Task prompt => Starting at the line that holds "Definition leftover (l" and stopping at the line that holds "let key := match", restate the records below word for word, with both of those lines included.
── Data shown ──
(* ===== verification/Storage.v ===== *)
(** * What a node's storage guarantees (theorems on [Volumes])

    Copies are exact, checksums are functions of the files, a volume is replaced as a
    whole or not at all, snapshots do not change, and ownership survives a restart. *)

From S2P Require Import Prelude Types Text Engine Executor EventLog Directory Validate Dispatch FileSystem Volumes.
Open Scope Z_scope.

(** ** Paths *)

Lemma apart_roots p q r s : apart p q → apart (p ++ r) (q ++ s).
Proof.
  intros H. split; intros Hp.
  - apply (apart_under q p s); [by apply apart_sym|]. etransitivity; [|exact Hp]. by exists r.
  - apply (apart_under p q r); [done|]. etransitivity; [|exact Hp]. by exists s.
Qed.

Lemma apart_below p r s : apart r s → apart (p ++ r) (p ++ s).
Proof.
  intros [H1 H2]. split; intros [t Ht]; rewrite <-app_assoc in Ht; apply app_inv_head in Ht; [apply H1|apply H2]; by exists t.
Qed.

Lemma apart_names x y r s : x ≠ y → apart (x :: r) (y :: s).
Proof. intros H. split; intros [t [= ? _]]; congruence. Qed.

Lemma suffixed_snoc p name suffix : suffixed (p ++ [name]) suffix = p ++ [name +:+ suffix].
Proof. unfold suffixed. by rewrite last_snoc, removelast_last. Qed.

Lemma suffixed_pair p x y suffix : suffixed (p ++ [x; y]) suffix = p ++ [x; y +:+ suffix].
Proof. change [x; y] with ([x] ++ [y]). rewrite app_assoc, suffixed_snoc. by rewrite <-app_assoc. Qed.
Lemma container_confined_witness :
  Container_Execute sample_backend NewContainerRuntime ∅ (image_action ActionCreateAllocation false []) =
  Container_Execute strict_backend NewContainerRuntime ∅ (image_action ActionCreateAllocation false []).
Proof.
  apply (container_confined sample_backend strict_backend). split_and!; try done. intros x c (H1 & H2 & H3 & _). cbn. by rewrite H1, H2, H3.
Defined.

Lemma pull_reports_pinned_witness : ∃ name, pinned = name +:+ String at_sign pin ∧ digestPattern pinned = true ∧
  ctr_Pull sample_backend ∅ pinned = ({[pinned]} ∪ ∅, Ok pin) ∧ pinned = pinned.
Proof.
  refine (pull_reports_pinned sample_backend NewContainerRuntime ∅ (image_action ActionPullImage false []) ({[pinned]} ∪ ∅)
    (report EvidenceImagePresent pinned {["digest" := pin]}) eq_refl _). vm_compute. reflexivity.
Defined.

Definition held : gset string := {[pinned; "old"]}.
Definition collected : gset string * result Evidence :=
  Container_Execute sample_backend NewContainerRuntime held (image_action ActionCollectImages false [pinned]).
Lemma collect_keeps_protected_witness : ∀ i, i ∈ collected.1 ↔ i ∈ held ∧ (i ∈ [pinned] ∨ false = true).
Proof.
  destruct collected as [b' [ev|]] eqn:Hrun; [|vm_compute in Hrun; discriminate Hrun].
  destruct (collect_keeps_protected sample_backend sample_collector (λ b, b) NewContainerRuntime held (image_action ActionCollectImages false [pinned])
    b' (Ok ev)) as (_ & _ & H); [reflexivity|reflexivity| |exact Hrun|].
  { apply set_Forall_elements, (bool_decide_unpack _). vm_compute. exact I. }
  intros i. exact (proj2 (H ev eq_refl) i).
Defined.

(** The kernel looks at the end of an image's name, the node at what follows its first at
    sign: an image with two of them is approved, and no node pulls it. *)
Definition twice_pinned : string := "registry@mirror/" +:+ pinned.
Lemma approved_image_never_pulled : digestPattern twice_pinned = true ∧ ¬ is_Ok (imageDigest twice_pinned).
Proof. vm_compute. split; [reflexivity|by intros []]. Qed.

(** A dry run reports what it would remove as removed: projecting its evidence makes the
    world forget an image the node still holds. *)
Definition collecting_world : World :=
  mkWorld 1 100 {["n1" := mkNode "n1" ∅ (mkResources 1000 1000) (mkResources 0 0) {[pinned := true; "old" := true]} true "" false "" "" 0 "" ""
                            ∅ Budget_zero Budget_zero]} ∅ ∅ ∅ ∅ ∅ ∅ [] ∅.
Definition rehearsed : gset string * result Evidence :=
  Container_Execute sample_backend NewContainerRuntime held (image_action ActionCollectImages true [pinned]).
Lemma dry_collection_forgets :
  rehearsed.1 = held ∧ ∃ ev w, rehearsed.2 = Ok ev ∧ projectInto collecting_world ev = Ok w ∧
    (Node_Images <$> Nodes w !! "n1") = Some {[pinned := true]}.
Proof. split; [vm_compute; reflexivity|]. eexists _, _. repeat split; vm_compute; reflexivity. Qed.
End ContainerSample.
───
── Data shown ──
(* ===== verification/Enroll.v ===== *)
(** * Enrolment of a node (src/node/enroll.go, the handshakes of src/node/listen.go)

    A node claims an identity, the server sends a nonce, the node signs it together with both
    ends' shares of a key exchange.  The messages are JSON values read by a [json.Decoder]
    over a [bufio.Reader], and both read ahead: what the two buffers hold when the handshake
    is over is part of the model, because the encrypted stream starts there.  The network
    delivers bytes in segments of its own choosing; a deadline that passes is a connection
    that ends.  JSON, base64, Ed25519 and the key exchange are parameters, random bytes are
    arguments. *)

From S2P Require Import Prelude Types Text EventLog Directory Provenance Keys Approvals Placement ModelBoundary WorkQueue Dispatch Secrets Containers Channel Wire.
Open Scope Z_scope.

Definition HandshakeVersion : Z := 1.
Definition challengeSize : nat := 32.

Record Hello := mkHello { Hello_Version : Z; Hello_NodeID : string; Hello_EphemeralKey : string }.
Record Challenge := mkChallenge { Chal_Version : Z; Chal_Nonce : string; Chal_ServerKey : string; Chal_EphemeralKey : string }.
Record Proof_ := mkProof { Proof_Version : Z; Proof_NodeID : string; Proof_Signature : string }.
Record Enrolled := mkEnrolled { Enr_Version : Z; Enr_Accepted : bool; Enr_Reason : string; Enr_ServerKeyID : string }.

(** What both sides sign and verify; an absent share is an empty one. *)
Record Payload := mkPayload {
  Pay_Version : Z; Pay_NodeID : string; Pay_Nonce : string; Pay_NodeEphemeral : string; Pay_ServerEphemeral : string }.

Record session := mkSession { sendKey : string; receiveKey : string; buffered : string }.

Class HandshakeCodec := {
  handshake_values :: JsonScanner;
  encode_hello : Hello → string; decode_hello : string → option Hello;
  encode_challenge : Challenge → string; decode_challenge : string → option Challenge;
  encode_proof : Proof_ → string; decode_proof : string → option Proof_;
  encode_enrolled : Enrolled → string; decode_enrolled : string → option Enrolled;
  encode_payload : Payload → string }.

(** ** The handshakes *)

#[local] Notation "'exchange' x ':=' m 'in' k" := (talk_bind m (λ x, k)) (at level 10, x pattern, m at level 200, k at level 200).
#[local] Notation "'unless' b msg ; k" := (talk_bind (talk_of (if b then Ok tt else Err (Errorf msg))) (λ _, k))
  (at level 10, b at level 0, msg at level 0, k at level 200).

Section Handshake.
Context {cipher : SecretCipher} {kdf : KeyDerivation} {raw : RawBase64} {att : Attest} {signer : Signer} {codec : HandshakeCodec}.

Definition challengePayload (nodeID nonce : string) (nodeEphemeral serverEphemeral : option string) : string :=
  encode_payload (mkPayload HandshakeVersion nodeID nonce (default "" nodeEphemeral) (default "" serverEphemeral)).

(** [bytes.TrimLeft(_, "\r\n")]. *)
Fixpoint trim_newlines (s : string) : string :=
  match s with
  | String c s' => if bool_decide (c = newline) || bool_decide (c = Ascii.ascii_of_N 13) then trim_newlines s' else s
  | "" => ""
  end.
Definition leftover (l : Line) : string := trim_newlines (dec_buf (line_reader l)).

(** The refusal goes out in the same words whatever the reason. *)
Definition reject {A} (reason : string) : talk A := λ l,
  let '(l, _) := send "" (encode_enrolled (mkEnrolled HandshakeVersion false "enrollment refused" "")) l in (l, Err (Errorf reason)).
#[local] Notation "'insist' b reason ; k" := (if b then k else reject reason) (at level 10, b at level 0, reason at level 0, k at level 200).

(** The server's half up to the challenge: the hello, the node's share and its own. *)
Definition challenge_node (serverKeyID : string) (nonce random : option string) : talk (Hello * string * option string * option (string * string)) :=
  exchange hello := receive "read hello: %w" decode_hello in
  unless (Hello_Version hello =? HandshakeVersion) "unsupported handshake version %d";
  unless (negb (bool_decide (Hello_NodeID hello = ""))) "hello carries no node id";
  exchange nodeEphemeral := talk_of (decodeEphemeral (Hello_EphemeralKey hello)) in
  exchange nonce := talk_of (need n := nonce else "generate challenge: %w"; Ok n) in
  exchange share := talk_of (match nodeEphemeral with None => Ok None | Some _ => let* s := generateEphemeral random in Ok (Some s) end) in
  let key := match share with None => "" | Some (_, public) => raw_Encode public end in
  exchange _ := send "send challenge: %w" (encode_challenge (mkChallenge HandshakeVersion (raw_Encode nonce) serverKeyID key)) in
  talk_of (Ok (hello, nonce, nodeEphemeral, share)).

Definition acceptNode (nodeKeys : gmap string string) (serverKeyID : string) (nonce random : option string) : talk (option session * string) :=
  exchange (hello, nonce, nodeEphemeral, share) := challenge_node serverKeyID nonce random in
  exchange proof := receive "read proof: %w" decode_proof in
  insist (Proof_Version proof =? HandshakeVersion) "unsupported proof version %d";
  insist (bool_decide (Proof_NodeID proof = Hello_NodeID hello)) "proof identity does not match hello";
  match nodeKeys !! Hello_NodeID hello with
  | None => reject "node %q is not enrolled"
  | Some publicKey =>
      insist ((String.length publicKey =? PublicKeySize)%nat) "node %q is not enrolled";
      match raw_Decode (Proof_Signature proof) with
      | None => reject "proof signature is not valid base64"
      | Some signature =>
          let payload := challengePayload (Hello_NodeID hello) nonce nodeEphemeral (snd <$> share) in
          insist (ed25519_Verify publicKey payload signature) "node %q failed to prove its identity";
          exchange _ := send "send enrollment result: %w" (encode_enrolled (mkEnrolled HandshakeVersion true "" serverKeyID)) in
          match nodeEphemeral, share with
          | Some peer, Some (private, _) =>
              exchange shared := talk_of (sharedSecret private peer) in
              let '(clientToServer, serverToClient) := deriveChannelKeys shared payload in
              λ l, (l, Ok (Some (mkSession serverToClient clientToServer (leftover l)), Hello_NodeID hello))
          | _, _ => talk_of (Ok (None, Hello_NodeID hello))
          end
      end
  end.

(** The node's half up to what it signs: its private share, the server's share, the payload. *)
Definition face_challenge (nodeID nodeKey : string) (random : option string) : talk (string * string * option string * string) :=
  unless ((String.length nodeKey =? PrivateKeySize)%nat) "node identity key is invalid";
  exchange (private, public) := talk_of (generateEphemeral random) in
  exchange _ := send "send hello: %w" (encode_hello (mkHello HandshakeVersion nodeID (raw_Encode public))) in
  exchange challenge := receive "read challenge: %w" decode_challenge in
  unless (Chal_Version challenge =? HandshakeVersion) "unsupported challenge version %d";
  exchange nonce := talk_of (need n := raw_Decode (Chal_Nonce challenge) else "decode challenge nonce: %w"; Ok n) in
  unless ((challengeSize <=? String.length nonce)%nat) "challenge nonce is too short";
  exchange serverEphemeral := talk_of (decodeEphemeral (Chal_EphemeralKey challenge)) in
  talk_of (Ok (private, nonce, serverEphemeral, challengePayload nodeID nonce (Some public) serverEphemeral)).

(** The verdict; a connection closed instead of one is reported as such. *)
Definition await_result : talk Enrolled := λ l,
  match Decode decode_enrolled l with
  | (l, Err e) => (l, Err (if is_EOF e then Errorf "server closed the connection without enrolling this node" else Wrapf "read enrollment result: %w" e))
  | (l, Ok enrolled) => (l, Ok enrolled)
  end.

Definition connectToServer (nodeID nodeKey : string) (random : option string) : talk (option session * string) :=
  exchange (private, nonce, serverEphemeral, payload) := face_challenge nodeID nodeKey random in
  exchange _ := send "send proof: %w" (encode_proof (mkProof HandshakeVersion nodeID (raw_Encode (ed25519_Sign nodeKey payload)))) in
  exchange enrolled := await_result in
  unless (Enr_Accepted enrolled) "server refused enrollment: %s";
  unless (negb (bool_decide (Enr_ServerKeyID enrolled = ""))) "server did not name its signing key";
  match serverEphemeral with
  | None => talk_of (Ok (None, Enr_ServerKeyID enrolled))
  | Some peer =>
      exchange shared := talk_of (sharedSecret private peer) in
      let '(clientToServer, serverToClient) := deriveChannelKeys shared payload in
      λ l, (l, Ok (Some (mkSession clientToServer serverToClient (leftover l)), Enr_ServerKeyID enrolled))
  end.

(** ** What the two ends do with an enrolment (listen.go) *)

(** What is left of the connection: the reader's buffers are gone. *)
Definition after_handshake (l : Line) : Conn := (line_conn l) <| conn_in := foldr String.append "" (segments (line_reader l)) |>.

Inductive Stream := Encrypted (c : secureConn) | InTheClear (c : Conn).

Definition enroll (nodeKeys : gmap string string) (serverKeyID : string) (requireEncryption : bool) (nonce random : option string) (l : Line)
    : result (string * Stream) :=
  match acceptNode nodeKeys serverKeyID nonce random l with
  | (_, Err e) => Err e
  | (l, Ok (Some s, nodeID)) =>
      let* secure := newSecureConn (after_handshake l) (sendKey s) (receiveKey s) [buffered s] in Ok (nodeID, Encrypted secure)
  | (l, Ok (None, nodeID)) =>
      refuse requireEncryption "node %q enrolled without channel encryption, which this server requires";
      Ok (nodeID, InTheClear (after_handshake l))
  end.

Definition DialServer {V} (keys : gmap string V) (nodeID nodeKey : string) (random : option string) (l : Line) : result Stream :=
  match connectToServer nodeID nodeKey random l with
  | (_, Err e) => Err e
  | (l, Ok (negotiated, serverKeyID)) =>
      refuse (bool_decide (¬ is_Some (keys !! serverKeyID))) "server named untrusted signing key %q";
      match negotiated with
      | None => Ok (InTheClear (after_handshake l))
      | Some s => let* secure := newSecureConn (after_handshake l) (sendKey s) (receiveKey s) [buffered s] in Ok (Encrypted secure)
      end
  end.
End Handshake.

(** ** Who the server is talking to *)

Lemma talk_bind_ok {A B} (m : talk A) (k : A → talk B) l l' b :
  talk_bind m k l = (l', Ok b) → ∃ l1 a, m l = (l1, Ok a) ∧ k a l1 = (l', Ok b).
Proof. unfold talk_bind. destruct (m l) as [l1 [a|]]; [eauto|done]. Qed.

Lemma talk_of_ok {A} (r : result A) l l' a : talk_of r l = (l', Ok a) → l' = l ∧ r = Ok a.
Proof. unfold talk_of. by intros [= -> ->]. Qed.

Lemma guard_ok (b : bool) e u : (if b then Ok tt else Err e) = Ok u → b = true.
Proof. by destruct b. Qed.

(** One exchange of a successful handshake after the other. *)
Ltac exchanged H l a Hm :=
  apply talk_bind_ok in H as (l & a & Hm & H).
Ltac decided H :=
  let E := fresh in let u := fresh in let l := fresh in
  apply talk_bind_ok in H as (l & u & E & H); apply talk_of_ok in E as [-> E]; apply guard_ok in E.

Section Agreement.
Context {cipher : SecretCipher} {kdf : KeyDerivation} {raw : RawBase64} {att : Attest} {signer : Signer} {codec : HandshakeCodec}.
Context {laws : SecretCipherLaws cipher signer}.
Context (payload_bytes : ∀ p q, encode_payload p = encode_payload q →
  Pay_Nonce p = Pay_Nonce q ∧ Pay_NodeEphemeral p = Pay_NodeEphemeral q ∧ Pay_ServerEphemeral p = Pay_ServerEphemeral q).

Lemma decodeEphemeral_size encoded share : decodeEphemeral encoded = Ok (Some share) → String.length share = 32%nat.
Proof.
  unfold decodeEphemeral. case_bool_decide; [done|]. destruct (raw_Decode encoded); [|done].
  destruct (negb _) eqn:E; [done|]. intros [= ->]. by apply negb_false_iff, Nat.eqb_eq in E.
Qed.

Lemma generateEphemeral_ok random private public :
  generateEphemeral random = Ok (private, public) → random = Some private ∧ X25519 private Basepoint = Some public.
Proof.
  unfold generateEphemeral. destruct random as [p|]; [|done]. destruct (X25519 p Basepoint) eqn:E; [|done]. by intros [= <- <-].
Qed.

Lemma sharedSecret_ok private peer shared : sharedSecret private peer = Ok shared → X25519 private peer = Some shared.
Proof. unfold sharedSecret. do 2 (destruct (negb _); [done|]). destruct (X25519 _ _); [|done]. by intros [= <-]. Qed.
───
Answer to this problem =>
Definition leftover (l : Line) : string := trim_newlines (dec_buf (line_reader l)).

(** The refusal goes out in the same words whatever the reason. *)
Definition reject {A} (reason : string) : talk A := λ l,
  let '(l, _) := send "" (encode_enrolled (mkEnrolled HandshakeVersion false "enrollment refused" "")) l in (l, Err (Errorf reason)).
#[local] Notation "'insist' b reason ; k" := (if b then k else reject reason) (at level 10, b at level 0, reason at level 0, k at level 200).

(** The server's half up to the challenge: the hello, the node's share and its own. *)
Definition challenge_node (serverKeyID : string) (nonce random : option string) : talk (Hello * string * option string * option (string * string)) :=
  exchange hello := receive "read hello: %w" decode_hello in
  unless (Hello_Version hello =? HandshakeVersion) "unsupported handshake version %d";
  unless (negb (bool_decide (Hello_NodeID hello = ""))) "hello carries no node id";
  exchange nodeEphemeral := talk_of (decodeEphemeral (Hello_EphemeralKey hello)) in
  exchange nonce := talk_of (need n := nonce else "generate challenge: %w"; Ok n) in
  exchange share := talk_of (match nodeEphemeral with None => Ok None | Some _ => let* s := generateEphemeral random in Ok (Some s) end) in
  let key := match share with None => "" | Some (_, public) => raw_Encode public end in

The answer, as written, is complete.